What is Yoga Nidra?
Yoga Nidra, meaning yogic sleep in Sanskrit, is a guided practice done lying down. The practitioner follows spoken instructions through a fixed sequence that brings the body into the physiology of deep rest while attention stays awake throughout.
How a session works
A typical session runs forty to sixty minutes. The practitioner lies on the back in śavāsana and follows a guide through a fixed sequence: a settling phase, the formation of an intention (saṅkalpa), a rotation of awareness through named body parts, a pass of breath-counting, a pass of paired opposites (heat and cold, heavy and light, joy and sorrow), often a visualisation, a return to the saṅkalpa, and a slow return to waking. By external measurement the EEG resembles slow-wave sleep during this period, yet the practitioner remains present and follows instructions throughout. Many report finishing a session with no sense of having slept, yet finding that an hour has passed.
The lineage
The classical roots of the practice are the tantric technique of nyāsa, the systematic placement of mantras at named locations in the body, and the *pratyāhāra* limb of Patañjali's yoga, the withdrawal of the senses that prepares for *dhāraṇā* and *dhyāna*. The modern form was codified by Swami Satyananda Saraswati, who trained with Swami Sivananda in Rishikesh and founded the Bihar School of Yoga in 1963. His book Yoga Nidra (1976) set out the eight-stage protocol that most contemporary teaching still follows. The main Western adaptation is the Integrative Restoration (iRest) programme developed by Richard Miller from 1990 onward. It kept Satyananda's structure but removed the Hindu vocabulary for clinical use. The US Army Surgeon General endorsed iRest as a complementary treatment for chronic pain in 2010, and the protocol is now used across VA clinics and military bases.
Why it works
The physiological pattern yoga nidra produces is unusual. Ordinary sleep loses attention; ordinary waking attention does not produce delta and theta brain rhythms. Yoga nidra produces both simultaneously. A 2002 PET study at the Kennedy Institute in Copenhagen found a substantial increase in endogenous dopamine release in experienced practitioners during the practice. The practice's claimed superiority over ordinary sleep for recuperation is not well-established by controlled trials at the scale the tradition asserts. What is established is that the practice reliably shifts practitioners from sympathetic arousal to parasympathetic rest, and that this shift holds across repeated sessions. Research supports yoga nidra as a reported aid for sleep-onset insomnia, traumatic-stress symptom reduction, and recovery from athletic effort, though most studies are small.
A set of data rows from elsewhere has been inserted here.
(* ===== verification/AsDispatcherSpec.v ===== *)
(** * Dispatch contexts of the auto-scheduler: properties

    What a history holds after its records are loaded, and what it answers. *)

From S2P Require Import Prelude PyFloat Dispatcher AsDispatcher.

#[global] Instance py_eq_dec {A} `{EqDecision A} : EqDecision (py A).
Proof. solve_decision. Defined.

Lemma sbind_step {S A B} (m : ST S A) (k : A → ST S B) s a s' : m s = (Ret a, s') → sbind m k s = k a s'.
Proof. unfold sbind. by intros ->. Qed.

Section Spec.
Context {State : Type} (loads : string → py json).

Abbreviation best_t := (list (string * list (json * list (option (list json) * @slot State)))).
Abbreviation record_t := (@as_input State * as_result)%type.

(** ** Entries *)

(** The keys under which a workload is stored. *)
Definition wl_key (workload_key : string) : py (json * option (list json)) :=
  let? (workload_hash, workload_args) := decode_workload_key loads workload_key in
  let? hash := hash_key workload_hash in
  let? k := args_key workload_args in
  Ret (hash, k).

Definition slot_at (best : best_t) (target_key : string) (key : json * option (list json)) : option slot :=
  od_get (entry_of best target_key key.1) key.2.

(** Maps with the same items; one may have more empty entries. *)
Definition same_entries (b b' : best_t) : Prop := ∀ k h, entry_of b' k h = entry_of b k h.

Lemma entry_of_set (best : best_t) k h e k' h' :
  entry_of (set_entry best k h e) k' h' = if decide (k = k' ∧ h = h') then e else entry_of best k' h'.
Proof.
  unfold entry_of, set_entry. rewrite od_get_set. destruct (decide (k = k')) as [<-|Hk].
  - simpl. rewrite od_get_set. destruct (decide (h = h')) as [<-|Hh]; [by rewrite decide_True|].
    by rewrite decide_False by tauto.
  - by rewrite decide_False by tauto.
Qed.

Lemma ensure_target_same k (b : best_t) : same_entries b (ensure_target k b).
Proof.
  intros k' h. unfold ensure_target, od_mem. destruct (od_get b k) eqn:E; [done|].
  unfold entry_of. rewrite od_get_set. destruct (decide (k = k')) as [<-|]; [|done]. by rewrite E.
Qed.

Lemma ensure_hash_same k h (b : best_t) : same_entries b (ensure_hash k h b).
Proof.
  intros k' h'. unfold ensure_hash, od_mem. destruct (od_get (default [] (od_get b k)) h) eqn:E; [done|].
  rewrite entry_of_set. case_decide as Hd; [|done]. destruct Hd as [<- <-]. unfold entry_of. by rewrite E.
Qed.

(** [get_workload_entry] answers without changing any item. *)
Lemma get_workload_entry_spec k wk h args hk (b : best_t) :
  decode_workload_key loads wk = Ret (h, args) → hash_key h = Ret hk →
  ∃ b', get_workload_entry loads k wk b = (Ret (hk, h, args), b') ∧ same_entries b b'.
Proof.
  intros Hd Hh. eexists. unfold get_workload_entry, sbind, slift, smod, sret. rewrite Hd, Hh.
  split; [done|]. intros k' h'. by rewrite ensure_hash_same, ensure_target_same.
Qed.

Lemma wl_key_Ret wk key : wl_key wk = Ret key →
  ∃ h args, decode_workload_key loads wk = Ret (h, args) ∧ hash_key h = Ret key.1 ∧ args_key args = Ret key.2.
Proof.
  unfold wl_key. intros ([h args] & Hd & Hk)%pbind_Ret. apply pbind_Ret in Hk as (hk & Hh & Hk).
  apply pbind_Ret in Hk as (ak & Ha & [= <-]). by exists h, args.
Qed.

(** ** Loading *)

(** The state and the cost of an item. *)
Definition held (best : best_t) (target_key : string) (key : json * option (list json)) : option (State * flt) :=
  (λ s, (s_state s, s_cost s)) <$> slot_at best target_key key.

(** What an item becomes when a record is offered. *)
Definition offered (new : bool) (o : option (State * flt)) (v : State * flt) : option (State * flt) :=
  match o with
  | None => if new then Some v else None
  | Some u => if fltb v.2 u.2 then Some v else Some u
  end.

Lemma offered_twice new o v : offered new (offered new o v) v = offered new o v.
Proof.
  destruct o as [u|]; simpl.
  - destruct (fltb v.2 u.2) eqn:E; simpl; by rewrite ?flt_irrefl, ?E.
  - destruct new; simpl; by rewrite ?flt_irrefl.
Qed.

Lemma offer_record_spec new k wk key st cost (b : best_t) :
  wl_key wk = Ret key →
  ∃ b', offer_record loads new k wk st cost b = (Ret tt, b') ∧
    ∀ k' key', held b' k' key' =
      if decide (k = k' ∧ key = key') then offered new (held b k' key') (st, cost) else held b k' key'.
Proof.
  intros (h & args & Hd & Hh & Ha)%wl_key_Ret. destruct key as [hk ak]. simpl in *.
  destruct (get_workload_entry_spec k wk h args hk b Hd Hh) as (b1 & Hg & Hs).
  eexists. unfold offer_record, sbind at 1. rewrite Hg. unfold sbind, slift, smod. rewrite Ha.
  split; [done|]. intros k' [hk' ak']. unfold held, slot_at. cbn [fst snd].
  rewrite <-(Hs k' hk'). set (e := entry_of b1 k hk).
  set (better := match od_get e ak with None => new | Some s => fltb cost (s_cost s) end).
  destruct (decide (k = k' ∧ (hk, ak) = (hk', ak'))) as [[<- [= <- <-]]|Hne].
  - fold e. assert (offered new ((λ s, (s_state s, s_cost s)) <$> od_get e ak) (st, cost) =
      if better then Some (st, cost) else (λ s, (s_state s, s_cost s)) <$> od_get e ak) as ->.
    { unfold better. destruct (od_get e ak); simpl; [done|]. by destruct new. }
    destruct better; [|done]. rewrite entry_of_set, decide_True by done. unfold set_slot.
    by rewrite od_get_set_eq.
  - destruct better; [|done]. rewrite entry_of_set. case_decide as Hk; [|done]. destruct Hk as [<- <-].
    unfold set_slot. rewrite od_get_set_ne; [done|]. intros <-. by apply Hne.
Qed.

Lemma offer_keys_spec keys wk key st cost : wl_key wk = Ret key → ∀ h : history,
  ∃ h', sfor keys (λ k, on_targetkey (offer_record loads true k wk st cost)) h = (Ret tt, h') ∧
    best_by_model h' = best_by_model h ∧
    best_user_defined h' = best_user_defined h ∧ include_compatible h' = include_compatible h ∧
    ∀ k' key', held (best_by_targetkey h') k' key' =
      if decide (k' ∈ keys ∧ key = key') then offered true (held (best_by_targetkey h) k' key') (st, cost)
      else held (best_by_targetkey h) k' key'.
Proof.
  intros Hkey. induction keys as [|k keys IH]; intros h.
  { exists h. split; [done|]. do 3 (split; [done|]). intros k' key'. rewrite decide_False; [done|]. set_solver. }
  destruct (offer_record_spec true k wk key st cost (best_by_targetkey h) Hkey) as (b1 & Hb & Hh1).
  set (h1 := mkHistory (include_compatible h) b1 (best_by_model h) (best_user_defined h)).
  destruct (IH h1) as (h' & Hf & Hm & Hu & Hc & Hh'). exists h'. split.
  { simpl. unfold sbind, on_targetkey at 1. rewrite Hb. exact Hf. }
  do 3 (split; [done|]). intros k' key'. rewrite Hh'. simpl. rewrite Hh1.
  destruct (decide (key = key')) as [<-|Hne]; [|by rewrite !decide_False by tauto].
  destruct (decide (k = k')) as [<-|Hk].
  - rewrite (decide_True (P := k = k ∧ key = key)) by done.
    rewrite (decide_True (P := k ∈ k :: keys ∧ key = key)) by (by split; [left|]).
    case_decide; [by rewrite offered_twice|done].
  - rewrite (decide_False (P := k = k' ∧ key = key)) by tauto.
    destruct (decide (k' ∈ keys)) as [Hin|Hin].
    + rewrite !decide_True by set_solver; done.
    + rewrite !decide_False; [done| |tauto]. rewrite elem_of_cons. intros [[->|?] _]; tauto.
Qed.

Section Load.
Context `{Numpy}.

Definition mean_of (r : record_t) : flt := np_mean (omap id (ar_costs r.2)).
Definition value_of (r : record_t) : State * flt := (ai_state r.1, mean_of r).
Definition key_of (r : record_t) : py (json * option (list json)) := wl_key (ai_workload_key r.1).

(** The values that belong to an item of the maps: those of the records that ran,
    in the order they are loaded. *)
Definition for_target (k : string) (key : json * option (list json)) (l : list record_t) : list (State * flt) :=
  value_of <$> filter (λ r, ar_error_no r.2 = 0%Z ∧ k ∈ tg_keys (ai_target r.1) ∧ key_of r = Ret key) l.
Definition for_model (m : string) (key : json * option (list json)) (l : list record_t) : list (State * flt) :=
  value_of <$> filter (λ r, ar_error_no r.2 = 0%Z ∧ m ≠ "unknown" ∧ m = tg_model (ai_target r.1) ∧
                         key_of r = Ret key) l.
(* ===== verification/Corpus.v ===== *)
(** * The training corpus of the language model

    The text form of a measurement record, the records kept as training data
    and as prompts, and the choice of the files they are taken from.
    Sources: src/gen/make_dataset_utils.py, src/gen/make_dataset.py. *)

From S2P Require Import Prelude PyFloat PyText.

(** ** The command line *)

(** The [for_type] argument. *)
Inductive for_type :=
  | FOR_GEN_TOKENIZER
  | FOR_LATENCY
  | FOR_GEN
  | FOR_GEN_BEST
  | FOR_GEN_EVAL_SKETCH
  | FOR_GEN_EVAL_SKETCH_ONLY_BERT
  | FOR_GEN_EVALTUNING_SKETCH
  | FOR_GEN_TRAIN_SKETCH
  | FOR_GEN_BEST_ALL.

Definition for_clm_or_mlm (t : for_type) : string :=
  match t with FOR_LATENCY => "mlm" | _ => "clm" end.

(** ** Linearisation *)

(** [sorted] of strings and of the items of a dict, whose keys are distinct. *)
Definition sort_strings (l : list string) : list string := merge_sort String.le l.

Definition by_key {A} (a b : string * A) : Prop := String.le a.1 b.1.

#[global] Instance by_key_dec {A} : RelDecision (@by_key A).
Proof. intros a b. unfold by_key. apply _. Defined.

Definition sort_items {A} (l : list (string * A)) : list (string * A) := merge_sort by_key l.

(** A dict of the data set. *)
Abbreviation data := (list (string * json)).

(** The best program of every sketch, by the text of the sketch. *)
Abbreviation best_map := (list (string * (flt * data))).

Section Linear.
(** [repr] of a float. *)
Context (repr_float : flt → string).

(** [json_dfs_without_bracket]: the texts it appends. *)
Fixpoint json_dfs_without_bracket (j : json) : py (list string) :=
  match j with
  | JObj l =>
      let? rows := pymap (λ '(key, val),
        let? toks := json_dfs_without_bracket val in Ret (key, toks)) l in
      Ret (concat ((λ '(key, toks), key :: toks) <$> sort_items rows))
  | JArr l => let? rows := pymap json_dfs_without_bracket l in Ret (concat rows)
  | JNull => Raise AssertionError
  | _ => Ret [py_str repr_float j]
  end.

(** The elements with a comma before each one but the first. *)
Fixpoint commas (rows : list (list string)) : list string :=
  match rows with
  | [] => []
  | [r] => r
  | r :: rows' => r ++ "," :: commas rows'
  end.

(** [json_dfs_with_bracket]. *)
Fixpoint json_dfs_with_bracket (j : json) : py (list string) :=
  match j with
  | JObj l =>
      let? rows := pymap (λ '(key, val),
        let? toks := json_dfs_with_bracket val in Ret (key, toks)) l in
      Ret ("{" :: commas ((λ '(key, toks), key :: toks) <$> sort_items rows) ++ ["}"])
  | JArr l =>
      let? rows := pymap json_dfs_with_bracket l in
      Ret ("[" :: commas rows ++ ["]"])
  | JNull => Raise AssertionError
  | _ => Ret [py_str repr_float j]
  end.

(** [json_to_token]. *)
Definition json_to_token (json_lines : list data) : py (list data) :=
  pymap (λ json_line,
    match od_get json_line "text" with
    | None => Raise KeyError
    | Some text =>
        let? text_list := json_dfs_without_bracket text in
        Ret (od_set json_line "text" (JStr (str_join " " text_list)))
    end) json_lines.

(** ** Records *)

(** [json.loads] of a line, and the text of the compute DAG that TVM recovers
    from a record line. *)
Context (loads : string → py json) (dag_of : string → py string).

(** The latency of an invalid program, 1e10. *)
Definition lat_max : flt := f_of_Z 10000000000.

(** [sp_list[i] = 1] for every [i]. *)
Definition mask_sizes (sp_list : json) : py json :=
  let? l := as_arr sp_list in Ret (JArr (replicate (length l) (JInt 1))).

(** The body of the loop over the steps: the sizes of a split are hidden. *)
Definition mask_step (step : json) : py json :=
  let? tag := jidx 0 step in
  if decide (tag = JStr "SP") then jupd_idx 4 mask_sizes step else Ret step.

(** [json_line["i"][0][0] = json.loads(workload_key)]. *)
Definition expand_key (json_line : json) : py json :=
  jupd_key "i" (jupd_idx 0 (jupd_idx 0 (λ key, let? s := as_string key in loads s))) json_line.

(** An update of [json_line["i"][1][1]]. *)
Definition upd_steps (f : list json → py (list json)) (json_line : json) : py json :=
  jupd_key "i" (jupd_idx 1 (jupd_idx 1 (λ steps,
    let? l := as_arr steps in let? l' := f l in Ret (JArr l')))) json_line.

(** [latencies == [0]]. *)
Definition zero_cost (costs : list flt) : bool :=
  match costs with [x] => feqb x f0 | _ => false end.

(** The mean of [json_line["r"][0]], 1e10 for the dummy cost. *)
Definition latency_of (json_line : json) : py flt :=
  let? r := jkey "r" json_line in
  let? costs := jidx 0 r in
  let? l := as_arr costs in
  let? costs := pymap as_float l in
  if zero_cost costs then Ret lat_max else py_mean costs.

(** ** [for_gen] *)

Definition gen_entry (compute_dag line : string) : py (flt * json) :=
  let? json_line := loads line in
  let? json_line := expand_key json_line in
  let? json_line := upd_steps (pymap mask_step) json_line in
  let? latency := latency_of json_line in
  let? i := jkey "i" json_line in
  Ret (latency, JArr [JStr compute_dag; i]).

Definition for_gen (lines : list string) : py (list data) :=
  let? l0 := pynth lines 0 in
  let? compute_dag := dag_of l0 in
  let? entries := pymap (gen_entry compute_dag) lines in
  let latency_min := foldl fmin lat_max entries.*1 in
  pymap (λ '(latency, text),
    let? labels := fdiv latency_min latency in
    Ret [("latency", JFloat latency); ("text", text); ("labels", JFloat labels)]) entries.

(** ** [for_gen_best] *)

(** The loop over the steps: the masked steps, and the text of the prefix that
    ends at the last [PPT] step. *)
Fixpoint ppt_scan (seen steps : list json) (ppt_str : option string) :
    py (list json * option string) :=
  match steps with
  | [] => Ret (seen, ppt_str)
  | step :: steps' =>
      let? step := mask_step step in
      let? tag := jidx 0 step in
      let seen := seen ++ [step] in
      ppt_scan seen steps'
        (if decide (tag = JStr "PPT") then Some (py_repr repr_float (JArr seen)) else ppt_str)
  end.

(** [json_line["i"][1][1]]. *)
Definition steps_of (json_line : json) : py (list json) :=
  let? i := jkey "i" json_line in
  let? p := jidx 1 i in
  let? steps := jidx 1 p in
  as_arr steps.

(** What the loop reads from a line: the sketch, the latency and the masked
    input. *)
Definition best_entry (line : string) : py (option string * flt * json) :=
  let? json_line := loads line in
  let? json_line := expand_key json_line in
  let? steps := steps_of json_line in
  let? (masked, ppt_str) := ppt_scan [] steps None in
  let? json_line := upd_steps (λ _, Ret masked) json_line in
  let? latency := latency_of json_line in
  let? i := jkey "i" json_line in
  Ret (ppt_str, latency, i).

Definition best_step (compute_dag : string) (acc : best_map * flt) (line : string) :
    py (best_map * flt) :=
  let '(ppt_str_min, latency_min) := acc in
  let? (ppt_str, latency, i) := best_entry line in
  if fleb lat_max latency then Ret acc else
  let latency_min := fmin latency_min latency in
  match ppt_str with
  | None => Raise AssertionError
  | Some ppt =>
      let better := match od_get ppt_str_min ppt with
                    | None => true
                    | Some (old, _) => fltb latency old
                    end in
      Ret (if better then
             od_set ppt_str_min ppt
               (latency, [("text", JArr [JStr compute_dag; i]); ("latency", JFloat latency);
                          ("line", JStr line)])
           else ppt_str_min, latency_min)
  end.

Fixpoint best_loop (compute_dag : string) (lines : list string) (acc : best_map * flt) :
    py (best_map * flt) :=
  match lines with
  | [] => Ret acc
  | line :: lines' => let? acc := best_step compute_dag acc line in best_loop compute_dag lines' acc
  end.

(** [for_gen_best]; [shuffle] is [random.shuffle]. *)
Definition for_gen_best (hardware : string) (shuffle : list string → list string)
    (lines : list string) : py (list data) :=
  let? l0 := pynth lines 0 in
  let? compute_dag := dag_of l0 in
  let? (ppt_str_min, latency_min) := best_loop compute_dag (shuffle lines) ([], lat_max) in
  let? data_list_new := pymap (λ '(latency, d),
    let? labels := fdiv latency_min latency in
    Ret (labels, od_set d "labels" (JFloat labels))) (od_vals ppt_str_min) in
  let sorted := (sort_desc data_list_new).*2 in
  if decide (hardware = "i7") then Ret (take 1 sorted)
  else if decide (hardware = "v100") then Ret sorted
  else Raise AssertionError.

(** ** [for_gen_eval_sketch] *)

(** The masked steps up to the first [PPT] step. *)
Fixpoint sketch_scan (seen steps : list json) : py (list json) :=
  match steps with
  | [] => Raise AssertionError
  | step :: steps' =>
      let? tag := jidx 0 step in
      if decide (tag = JStr "SP") then
        let? step := jupd_idx 4 mask_sizes step in sketch_scan (seen ++ [step]) steps'
      else if decide (tag = JStr "PPT") then Ret (seen ++ [step])
      else sketch_scan (seen ++ [step]) steps'
  end.

(** The sketch of a line, its latency and the truncated record. *)
Definition sketch_entry (line : string) : py (string * (flt * json)) :=
  let? json_line := loads line in
  let? json_line := upd_steps (sketch_scan []) json_line in
  let? latency := latency_of json_line in
  let? i := jkey "i" json_line in
  Ret (py_str repr_float i, (latency, json_line)).

(** The dictionary of sketches with the least latency of each. *)
Definition sketch_add (d : list (string * (flt * json))) (e : string * (flt * json)) :
    list (string * (flt * json)) :=
  match od_get d e.1 with
  | None => od_set d e.1 e.2
  | Some (latency, json_line) => od_set d e.1 (fmin latency e.2.1, json_line)
  end.

(** [for_gen_eval_sketch]; [choice ratios k] are the indices drawn by
    [np.random.choice] from the softmax of the ratios. *)
Definition for_gen_eval_sketch (choice : list flt → Z → list Z) (lines : list string) (keep_cnt : Z) :
    py (list json) :=
  let? l0 := pynth lines 0 in
  let? _ := dag_of l0 in
  let? entries := pymap sketch_entry lines in
  let sketches := od_vals (foldl sketch_add [] entries) in
  match sketches with
  | [] => Raise ValueError
  | (latency, _) :: rest =>
      let latency_min := foldl fmin latency rest.*1 in
      let? ratios := pymap (fdiv latency_min) sketches.*1 in
      pymap (pynth sketches.*2) (choice ratios keep_cnt)
  end.

(** [process_file]: the lines written for one file. *)
Definition process_file (t : for_type) (hardware : string) (shuffle : list string → list string)
    (choice : list flt → Z → list Z) (keep_cnt : Z) (content : string) : py (list json) :=
  let lines := read_lines content in
  match t with
  | FOR_GEN_TOKENIZER | FOR_GEN | FOR_LATENCY =>
      let? data_list := for_gen lines in
      let? data_list := json_to_token data_list in
      Ret (JObj <$> data_list)
  | FOR_GEN_BEST | FOR_GEN_BEST_ALL =>
      let? data_list := for_gen_best hardware shuffle lines in
      let? data_list := json_to_token data_list in
      Ret (JObj <$> data_list)
  | _ => for_gen_eval_sketch choice lines keep_cnt
  end.
End Linear.

(** ** The choice of the files *)

(** [for file in files: if basename(out) == basename(file): files.remove(file)]:
    the loop counts positions in the list it shortens, so the element after a
    removed one is skipped.  Every step advances the position. *)
Fixpoint remove_iter (fuel i : nat) (out : string) (files : list string) : list string :=
  match fuel with
  | O => files
  | S fuel' =>
      match files !! i with
      | None => files
      | Some file =>
          remove_iter fuel' (S i) out
            (if decide (basename out = basename file) then remove1 file files else files)
      end
  end.

(** The loop over the held-out files. *)
Definition remove_hold_out (hold_out files : list string) : list string :=
  foldl (λ files out, remove_iter (length files) 0 out files) files hold_out.

(** [get_hold_out_five_files] and [get_bert_files] from the yielded names. *)
Definition sorted_set (files : list string) : list string := sort_strings (remove_dups files).

(** The files whose base name is held out, and the other ones. *)
Definition held_out (hold_out files : list string) : list string :=
  filter (λ file, basename file ∈ (basename <$> hold_out)) files.
Definition not_held_out (hold_out files : list string) : list string :=
  filter (λ file, basename file ∉ (basename <$> hold_out)) files.

(** [file_i % 4 == test_file_idx % 4]. *)
Definition rotation (test_file_idx : Z) (files : list string) : list string :=
  (filter (λ p, p.1 `mod` 4 = test_file_idx `mod` 4)%Z (zip (range 0 (zlen files)) files)).*2.

Section Main.
(** [random.sample(files, n)] after [set_seed(0)], and [find_potential_files]. *)
Context (sample : list string → Z → py (list string)) (potential : list string → list string).

(** [if script_args.file_cnt:] *)
Definition sampled (file_cnt : option Z) (files : list string) : py (list string) :=
  match file_cnt with
  | Some n => if bool_decide (n = 0)%Z then Ret files else sample files n
  | None => Ret files
  end.

(** The files [main] hands to [token_files_and_merge], from the listing of the
    data set and the names of the held-out networks. *)
Definition main_files (t : for_type) (listing hold_out bert : list string) (file_cnt : option Z)
    (scheduled : bool) (test_file_idx : option Z) : py (list string) :=
  let files := sort_strings listing in
  match t with
  | FOR_GEN_TOKENIZER => sampled file_cnt files
  | FOR_GEN | FOR_LATENCY | FOR_GEN_BEST =>
      sampled file_cnt (remove_hold_out (sorted_set hold_out) files)
  | FOR_GEN_BEST_ALL => Ret files
  | FOR_GEN_EVAL_SKETCH | FOR_GEN_EVALTUNING_SKETCH | FOR_GEN_EVAL_SKETCH_ONLY_BERT =>
      let hold_out := match t with FOR_GEN_EVAL_SKETCH_ONLY_BERT => bert | _ => hold_out end in
      let files := held_out (sorted_set hold_out) files in
      Ret (if scheduled then potential files else files)
  | FOR_GEN_TRAIN_SKETCH =>
      let files := not_held_out (sorted_set hold_out) files in
      match test_file_idx, files with
      | Some idx, _ => Ret (rotation idx files)
      | None, [] => Ret []
      | None, _ => Raise TypeError
      end
  end.
End Main.
Lemma jupd_key_obj k f l v :
  od_get l k = Some v → jupd_key k f (JObj l) = (let? v' := (f v) in Ret (JObj (od_set l k v'))).
Proof. intros Hk. unfold jupd_key. simpl. rewrite Hk. simpl. by destruct (f v). Qed.

(** A step and a copy of it with other split sizes. *)
Inductive resized : json → json → Prop :=
  | resized_same s : resized s s
  | resized_split a b c sizes sizes' rest :
      length sizes = length sizes' →
      resized (JArr (JStr "SP" :: a :: b :: c :: JArr sizes :: rest))
              (JArr (JStr "SP" :: a :: b :: c :: JArr sizes' :: rest)).

Lemma mask_step_resized s s' : resized s s' → mask_step s = mask_step s'.
Proof.
  intros [|a b c sizes sizes' rest Hlen]; [done|]. unfold mask_step.
  rewrite !jidx_0. cbn [pbind]. rewrite !decide_True by done.
  rewrite !jupd_idx_4. unfold mask_sizes. simpl. by rewrite Hlen.
Qed.

Lemma resized_tag s s' : resized s s' → jidx 0 s = jidx 0 s'.
Proof. intros [|]; [done|]. by rewrite !jidx_0. Qed.

Section Hidden.
Context (repr_float : flt → string) (loads : string → py json) (dag_of : string → py string).

Lemma ppt_scan_resized steps steps' : Forall2 resized steps steps' →
  ∀ seen ppt, ppt_scan repr_float seen steps ppt = ppt_scan repr_float seen steps' ppt.
Proof.
  induction 1 as [|s s' steps steps' Hs _ IH]; intros seen ppt; simpl; [done|].
  rewrite (mask_step_resized _ _ Hs). destruct (mask_step s') as [m|]; simpl; [|done].
  destruct (jidx 0 m); simpl; [|done]. apply IH.
Qed.

Lemma sketch_scan_resized steps steps' : Forall2 resized steps steps' →
  ∀ seen, sketch_scan seen steps = sketch_scan seen steps'.
Proof.
  induction 1 as [|s s' steps steps' Hs _ IH]; intros seen; simpl; [done|].
  pose proof (mask_step_resized _ _ Hs) as Hm. unfold mask_step in Hm.
  rewrite (resized_tag _ _ Hs) in *. destruct (jidx 0 s') as [t|] eqn:Et; simpl in *; [|done].
  case_decide as Ht.
  - rewrite Hm. destruct (jupd_idx 4 _ s'); simpl; [apply IH|done].
  - injection Hm as ->. case_decide; [done|]. apply IH.
Qed.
Where to encounter it in the index
Richard Miller's iRest Yoga Nidra Immersion is the clinically oriented entry point. It is the eight-week programme Miller designed for trauma populations and that the VA system uses. For a single representative session, The Mindful Movement's *Self-Love Yoga Nidra Meditation* and their *Surrender* deep-sleep meditation show how the practice is taught for general audiences today. Most online yoga nidra offerings trace back, directly or distantly, to Satyananda's eight-stage template. Sara Raymond's *Serenity* and *Detach from Thoughts and Worries* are adjacent: body-based guided sleep meditations that share the felt experience but not the full protocol. For the philosophical question the practice raises, Francis Lucille's *How to Be Certain You Are Awake in Deep Sleep* is the non-dual treatment.
What yoga nidra is not
Yoga nidra is not a sleep aid, though it reliably induces sleep when practised in bed. The classical practice is done in the morning or afternoon so the practitioner stays awake through it. Done at bedtime it collapses into ordinary sleep, which some recommend as a sleep intervention, but that is not what the practice is doctrinally. It is also not the same as a body-scan. The body-rotation stage looks similar, but the body-scan is an open-monitoring mindfulness practice with no fixed protocol, no saṅkalpa, and no paired-opposites work. And it is not passive relaxation. The Satyananda lineage is clear that the practitioner is doing the practice throughout: following the rotation, attending to the saṅkalpa. The body's stillness is the field in which the attentional work happens, not a substitute for it. The tradition's deeper claim is that what continues to witness through the deepest physical rest is what other contemplative traditions name differently: awareness itself, the sākṣin.